→ **AIM OF THE EXERCISE**
For this exercise, reproduce the entries below exactly, but only from the line containing "(** A call reference" through the line containing "(RecvFrame [0x08; 0x01;", both included.

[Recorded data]
(** ** Primitives the state of a call does not admit *)

(** the states in which a primitive is acted on *)
Definition admits (p : q931_ccb_request) (s : q931_call_state) : bool :=
  match p, s with
  | Q931_CCB_ALERTING_REQUEST,
    (N2_OVERLAP_SENDING | N3_OUTGOING_CALL_PROCEEDING | U6_CALL_PRESENT | U8_CONNECT_REQUEST
    | U9_INCOMING_CALL_PROCEEDING | U25_OVERLAP_RECEIVING)
  | Q931_CCB_DISCONNECT_REQUEST,
    (N2_OVERLAP_SENDING | N3_OUTGOING_CALL_PROCEEDING | N4_CALL_DELIVERED | N6_CALL_PRESENT
    | N7_CALL_RECEIVED | N8_CONNECT_REQUEST | N9_INCOMING_CALL_PROCEEDING | N10_ACTIVE
    | N15_SUSPEND_REQUEST | N25_OVERLAP_RECEIVING | U1_CALL_INITIATED | U2_OVERLAP_SENDING
    | U3_OUTGOING_CALL_PROCEEDING | U4_CALL_DELIVERED | U7_CALL_RECEIVED | U8_CONNECT_REQUEST
    | U9_INCOMING_CALL_PROCEEDING | U10_ACTIVE | U25_OVERLAP_RECEIVING)
  | Q931_CCB_INFO_REQUEST,
    (N2_OVERLAP_SENDING | N3_OUTGOING_CALL_PROCEEDING | N4_CALL_DELIVERED | N7_CALL_RECEIVED
    | N8_CONNECT_REQUEST | N9_INCOMING_CALL_PROCEEDING | N10_ACTIVE | N11_DISCONNECT_REQUEST
    | N12_DISCONNECT_INDICATION | U2_OVERLAP_SENDING | U3_OUTGOING_CALL_PROCEEDING
    | U4_CALL_DELIVERED | U7_CALL_RECEIVED | U8_CONNECT_REQUEST
    | U9_INCOMING_CALL_PROCEEDING | U10_ACTIVE | U11_DISCONNECT_REQUEST
    | U12_DISCONNECT_INDICATION | U25_OVERLAP_RECEIVING)
  | Q931_CCB_MORE_INFO_REQUEST, (N1_CALL_INITIATED | N25_OVERLAP_RECEIVING | U6_CALL_PRESENT)
  | Q931_CCB_NOTIFY_REQUEST, (N10_ACTIVE | N15_SUSPEND_REQUEST | U10_ACTIVE)
  | Q931_CCB_PROCEEDING_REQUEST,
    (N1_CALL_INITIATED | N2_OVERLAP_SENDING | U6_CALL_PRESENT | U25_OVERLAP_RECEIVING)
  | Q931_CCB_PROGRESS_REQUEST,
    (N2_OVERLAP_SENDING | N3_OUTGOING_CALL_PROCEEDING | N4_CALL_DELIVERED | U7_CALL_RECEIVED
    | U8_CONNECT_REQUEST | U25_OVERLAP_RECEIVING)
  | Q931_CCB_REJECT_REQUEST, (N1_CALL_INITIATED | U6_CALL_PRESENT)
  | Q931_CCB_RELEASE_REQUEST, (N11_DISCONNECT_REQUEST | U12_DISCONNECT_INDICATION)
  | Q931_CCB_RESUME_REQUEST, U0_NULL_STATE
  | Q931_CCB_RESUME_REJECT_REQUEST, N17_RESUME_REQUEST
  | Q931_CCB_RESUME_RESPONSE, N17_RESUME_REQUEST
  | Q931_CCB_SETUP_COMPLETE_REQUEST, N8_CONNECT_REQUEST
  | Q931_CCB_SETUP_REQUEST, (N0_NULL_STATE | U0_NULL_STATE)
  | Q931_CCB_SETUP_RESPONSE,
    (N2_OVERLAP_SENDING | N3_OUTGOING_CALL_PROCEEDING | N4_CALL_DELIVERED | U6_CALL_PRESENT
    | U7_CALL_RECEIVED | U9_INCOMING_CALL_PROCEEDING | U25_OVERLAP_RECEIVING)
  | Q931_CCB_STATUS_ENQUIRY_REQUEST _, _
  | Q931_CCB_SUSPEND_REJECT_REQUEST, N15_SUSPEND_REQUEST
  | Q931_CCB_SUSPEND_RESPONSE, N15_SUSPEND_REQUEST
  | Q931_CCB_SUSPEND_REQUEST, U10_ACTIVE => true
  | _, _ => false
  end.

(** what a refused primitive does all the same *)
Definition refused_effect (p : q931_ccb_request) (c : nat) (r : q931_call) (w : q931_world)
    : q931_world :=
  match p with
  | Q931_CCB_DISCONNECT_REQUEST => with_call c (set_call_disconnect_indication_sent true r) w
  | _ => w
  end.

Lemma report_getc {A B} c r w (f : q931_call → A) (k : A → W B) :
  w_calls w !! c = Some r → (report_call c ;; x ← getc c f; k x) w = k (f r) w.
Proof.
  intros Hr. rewrite (bind_done _ _ _ _ _ (report_call_eq w c r Hr)).
  apply bind_done. unfold getc. by rewrite (bind_done _ _ _ _ _ (read_call_eq w c r Hr)).
Qed.

(** The states guard the primitives: a primitive of the call control block that the
    state of the call does not admit completes and changes nothing: no message, no
    timer, no other call, no state.  (DISCONNECT notes that it was requested before it
    looks at the state.) *)
Theorem refused_primitive c r p ies w :
  w_calls w !! c = Some r → admits p (call_state r) = false →
  (length ies < Q931_IES_NUM_IES)%nat →
  q931_ccb_dispatch p c ies w = Done (tt, refused_effect p c r w).
Proof.
  intros Hr Ha Hl. pose proof (report_call_eq w c r Hr) as Hrep.
  destruct p; cbn [q931_ccb_dispatch refused_effect] in *.
  2: { set (r' := set_call_disconnect_indication_sent true r).
       unfold q931_disconnect_request. rewrite (bind_done _ _ _ _ _ Hrep).
       rewrite (bind_done _ _ _ _ _ (upd_call_eq w c r _ Hr)). fold r'.
       unfold q931_ies_copy. rewrite ies_add_all_total by (simpl; lia).
       rewrite (bind_done _ _ _ ies (with_call c r' w)) by done.
       rewrite (bind_done _ _ _ (call_state r) (with_call c r' w)).
       2: { unfold getc. by rewrite (bind_done _ _ _ _ _ (read_call_eq _ c r' (lookup_with_call c r' w))). }
       destruct (call_state r); try done;
         apply (report_call_eq _ c r' (lookup_with_call c r' w)). }
  9: { unfold q931_resume_request. rewrite (bind_done _ _ _ _ _ Hrep).
       unfold mbind at 1, M_bind at 1, read_intf.
       rewrite (bind_done _ _ _ tt w) by (unfold when; by case_match).
       unfold getc. rewrite (bind_done _ _ _ (call_state r) w)
         by by rewrite (bind_done _ _ _ _ _ (read_call_eq w c r Hr)).
       by destruct (call_state r). }
  13: { unfold q931_setup_response. rewrite (bind_done _ _ _ _ _ Hrep).
        destruct (q931_ies_merge [] (Some ies)) as [l|] eqn:El.
        2: { unfold q931_ies_merge in El. destruct (_ <? _)%nat eqn:E.
             - destruct (ies_merge_loop_total [] ies) as [l El']; [simpl; lia|].
               by rewrite El in El'.
             - apply Nat.ltb_ge in E. simpl in E. lia. }
        rewrite (bind_done _ _ _ l w) by done.
        unfold getc. rewrite (bind_done _ _ _ (call_state r) w)
          by by rewrite (bind_done _ _ _ _ _ (read_call_eq w c r Hr)).
        by destruct (call_state r). }
  all: lazymatch goal with |- ?f _ = _ =>
         let g := lazymatch f with ?g _ _ _ => g | ?g _ _ => g end in unfold g end.
  all: rewrite (report_getc c r w _ _ Hr); by destruct (call_state r).
Qed.

Lemma refused_primitive_witness :
  q931_ccb_dispatch Q931_CCB_SETUP_REQUEST te_call user_ies te_active = Done (tt, te_active).
Proof.
  assert (E : ∃ r, w_calls te_active !! te_call = Some r ∧ call_state r = U10_ACTIVE).
  { eexists. split; [vm_compute; reflexivity|reflexivity]. }
  destruct E as (r & Hr & Hs).
  apply (refused_primitive te_call r Q931_CCB_SETUP_REQUEST user_ies te_active Hr).
  - rewrite Hs. reflexivity.
  - vm_compute. repeat constructor.
Defined.

(** ** Where the code leaves defined behaviour

    Each lemma is a way for the peer or the application to make an interface that
    was just opened fail an assertion, touch freed memory or run out of a buffer, or
    a state of the calls that no one asked for. *)

(** ** A message that does not fit the null state of the network side *)

Lemma wlp_false {A} (m : W A) w : wlp m (λ _ _, False) w → ∃ f, m w = Fault f.
Proof. unfold wlp. destruct (m w) as [[a w']|f]; [done|]. by exists f. Qed.

Lemma wlp_any {A} (m : W A) w (Q : A → q931_world → Prop) :
  (∀ a w', Q a w') → wlp m Q w.
Proof. intros HQ. unfold wlp. destruct (m w) as [[a w']|]; auto. Qed.

Lemma wlp_set_state c st (Q : unit → q931_world → Prop) w :
  (∀ r w', w_calls w' !! c = Some (set_call_state st r) → Q tt w') →
  wlp (q931_call_set_state c st) Q w.
Proof.
  intros HQ. unfold q931_call_set_state. apply wlp_bind, wlp_any. intros [] w1.
  apply wlp_upd_call. intros r Hr. eapply HQ. apply lookup_insert_eq.
Qed.

(** The null state of the network side: when a message arrives that this state does
    not expect, the code answers twice, RELEASE and then STATUS, with one cause that
    it has put into the list of elements twice and releases twice: it never gets
    through without touching freed memory or failing earlier, whatever the message and
    the rest of the interface. *)
Theorem not_compatible_in_null_state_faults c m new_state r w :
  w_calls w !! c = Some r → call_state r = N0_NULL_STATE →
  ∃ f, message_not_compatible c m new_state w = Fault f.
Proof.
  intros Hr Hs. apply wlp_false. unfold message_not_compatible.
  apply wlp_bind_core; [apply core_report_call|]. intros [] w1 H1.
  apply wlp_bind_core; [unfold cause_location_call; solve_core|]. intros l w2 H2.
  apply wlp_bind. unfold getc. apply wlp_bind, wlp_read_call. intros r2 Hr2. apply wlp_ret.
  rewrite (cl_calls _ _ H2), (cl_calls _ _ H1) in Hr2. simplify_eq.
  rewrite Hs, bool_decide_true by done. unfold when at 1. apply wlp_bind.
  apply wlp_bind, wlp_any. intros ies w3. apply wlp_bind, wlp_any. intros [] w4.
  apply wlp_bind, wlp_any. intros [] w5. apply wlp_set_state. intros r6 w6 Hr6.
  apply wlp_bind, wlp_bind, wlp_read_call. intros r7 Hr7. apply wlp_ret.
  rewrite Hr6 in Hr7. injection Hr7 as <-. rewrite decide_False by done.
  apply wlp_bind, wlp_any. intros ies' w7. apply wlp_bind, wlp_any. intros [] w8. done.
Qed.

(** a call of the application on the network side; the peer answers it before it has
    been set up *)
Definition nt_allocated : q931_world := after q931_call_alloc_out nt.

Definition example_alerting : q931_message := {|
  msg_dlc := 0; msg_message_type := Q931_MT_ALERTING; msg_callref := 1; msg_callref_len := 1;
  msg_callref_direction := Q931_CALLREF_FLAG_TO_ORIGINATING_SIDE;
  msg_rawies := replicate 508 0; msg_rawies_len := 0; msg_ies := [] |}.

Lemma not_compatible_in_null_state_faults_witness :
  state_of 2 nt_allocated = Some N0_NULL_STATE ∧
  ∃ f, message_not_compatible 2 example_alerting None nt_allocated = Fault f.
Proof.
  assert (E : ∃ r, w_calls nt_allocated !! 2%nat = Some r ∧ call_state r = N0_NULL_STATE).
  { eexists. split; [vm_compute; reflexivity|reflexivity]. }
  split; [vm_compute; reflexivity|]. destruct E as (r & H1 & H2).
  exact (not_compatible_in_null_state_faults 2 example_alerting None r nt_allocated H1 H2).
Defined.

Lemma alerting_before_setup_frees_twice :
  fault_of (q931_receive intf_dlc (RecvFrame (frame_to 1 Q931_MT_ALERTING []))) nt_allocated =
  Some UseAfterFree.
Proof. vm_compute. reflexivity. Qed.

(** ** Assertions the peer can fail *)

(** A call reference longer than those of the interface is accepted; the answer to
    the message asserts that it fits. *)
Lemma foreign_reference_asserts :
  fault_of (q931_receive intf_dlc
    (RecvFrame [0x08; 0x02; 0x12; 0x34; Q931_MT_DISCONNECT])) te = Some AssertFail.
Proof. vm_compute. reflexivity. Qed.

(** RESTART of all interfaces, on an interface that is idle. *)
Lemma restart_all_interfaces_asserts :
  fault_of (q931_receive intf_dlc
    (RecvFrame [0x08; 0x01; 0x00; Q931_MT_RESTART; 0x79; 0x01; 0x87])) te = Some AssertFail.
Proof. vm_compute. reflexivity. Qed.

(** ** Memory *)

(** STATUS with a cause in another state than the call's: the cause is released
    with the list it is moved to and then copied from the message. *)
Lemma status_mismatch_uses_freed_cause :
  fault_of (te_receive Q931_MT_STATUS (cause_octets 97 ++ call_state_octets 3)) te_active =
  Some UseAfterFree.
Proof. vm_compute. reflexivity. Qed.

(** SETUP with a called party number of 20 digits, the maximum. *)
Lemma twenty_digits_overflow :
  fault_of (q931_receive intf_dlc (RecvFrame (frame_from 5 Q931_MT_SETUP
    (bc_octets ++ ci_octets 1 ++ [0x70; 21; 0x81] ++ replicate 20 0x31)))) te =
  Some OutOfBounds.
Proof. vm_compute. reflexivity. Qed.

(** The first restart the management asks for: there is no restart indicator yet. *)
Lemma management_restart_null d chans ies w :
  gc_state (w_gc w) = Q931_GLOBAL_STATE_NULL → gc_restart_indicator (w_gc w) = None →
  q931_management_restart_request d chans ies w = Fault NullDeref.
Proof.
  intros Hs Hr. unfold q931_management_restart_request, getg, read_gc, upd_gc, modify.
  unfold mbind, M_bind, mret, M_ret. rewrite Hs. cbn. rewrite Hr. done.
Qed.

(** ** Several terminals: the call is object 3, the connection of the terminal 2 *)

Definition ntm_call : nat := 3.
Definition ntm_receive (mt : Z) : W Z := q931_receive 2 (RecvFrame (frame_to 1 mt [])).
(** the call is set up, a terminal rings, the caller gives up *)
Definition ntm_cleared : q931_world :=
  after (q931_ccb_dispatch Q931_CCB_DISCONNECT_REQUEST ntm_call [])
    (after (ntm_receive Q931_MT_ALERTING)
      (after (q931_receive 2 RecvIsConn)
        (after (q931_ccb_dispatch Q931_CCB_SETUP_REQUEST ntm_call user_ies)
          (after q931_call_alloc_out (after (q931_accept 64) ntm))))).

Lemma ntm_cleared_state :
  state_of ntm_call ntm_cleared = Some N22_CALL_ABORT ∧
  w_timers ntm_cleared = [TimerCall ntm_call T312; TimerCes 4 CES_T308].
Proof. vm_compute. split; reflexivity. Qed.

(** T308 of a CES reads a field no code has written. *)
Lemma ces_T308_uninitialised :
  fault_of (fire_timer (TimerCes 4 CES_T308)) ntm_cleared = Some Uninitialised.
Proof. vm_compute. reflexivity. Qed.

(** A CES that is freed keeps its timer in the list of timers: the terminal is asked
    for its status and answers that the call is over.  When T322 expires its function is
    run on the CES that is no more. *)
Definition ntm_ringing : q931_world :=
  after (ntm_receive Q931_MT_ALERTING)
    (after (q931_ccb_dispatch Q931_CCB_SETUP_REQUEST ntm_call user_ies)
      (after q931_call_alloc_out (after (q931_accept 64) ntm))).
Definition ntm_released : q931_world :=
  after (q931_receive 2 (RecvFrame (frame_to 1 Q931_MT_RELEASE_COMPLETE (cause_octets 17))))
    (after (q931_ccb_dispatch (Q931_CCB_STATUS_ENQUIRY_REQUEST (Some 4%nat)) ntm_call []) ntm_ringing).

→ **RESPONSE**
(** A call reference longer than those of the interface is accepted; the answer to
    the message asserts that it fits. *)
Lemma foreign_reference_asserts :
  fault_of (q931_receive intf_dlc
    (RecvFrame [0x08; 0x02; 0x12; 0x34; Q931_MT_DISCONNECT])) te = Some AssertFail.
Proof. vm_compute. reflexivity. Qed.

(** RESTART of all interfaces, on an interface that is idle. *)
Lemma restart_all_interfaces_asserts :
  fault_of (q931_receive intf_dlc
    (RecvFrame [0x08; 0x01; 0x00; Q931_MT_RESTART; 0x79; 0x01; 0x87])) te = Some AssertFail.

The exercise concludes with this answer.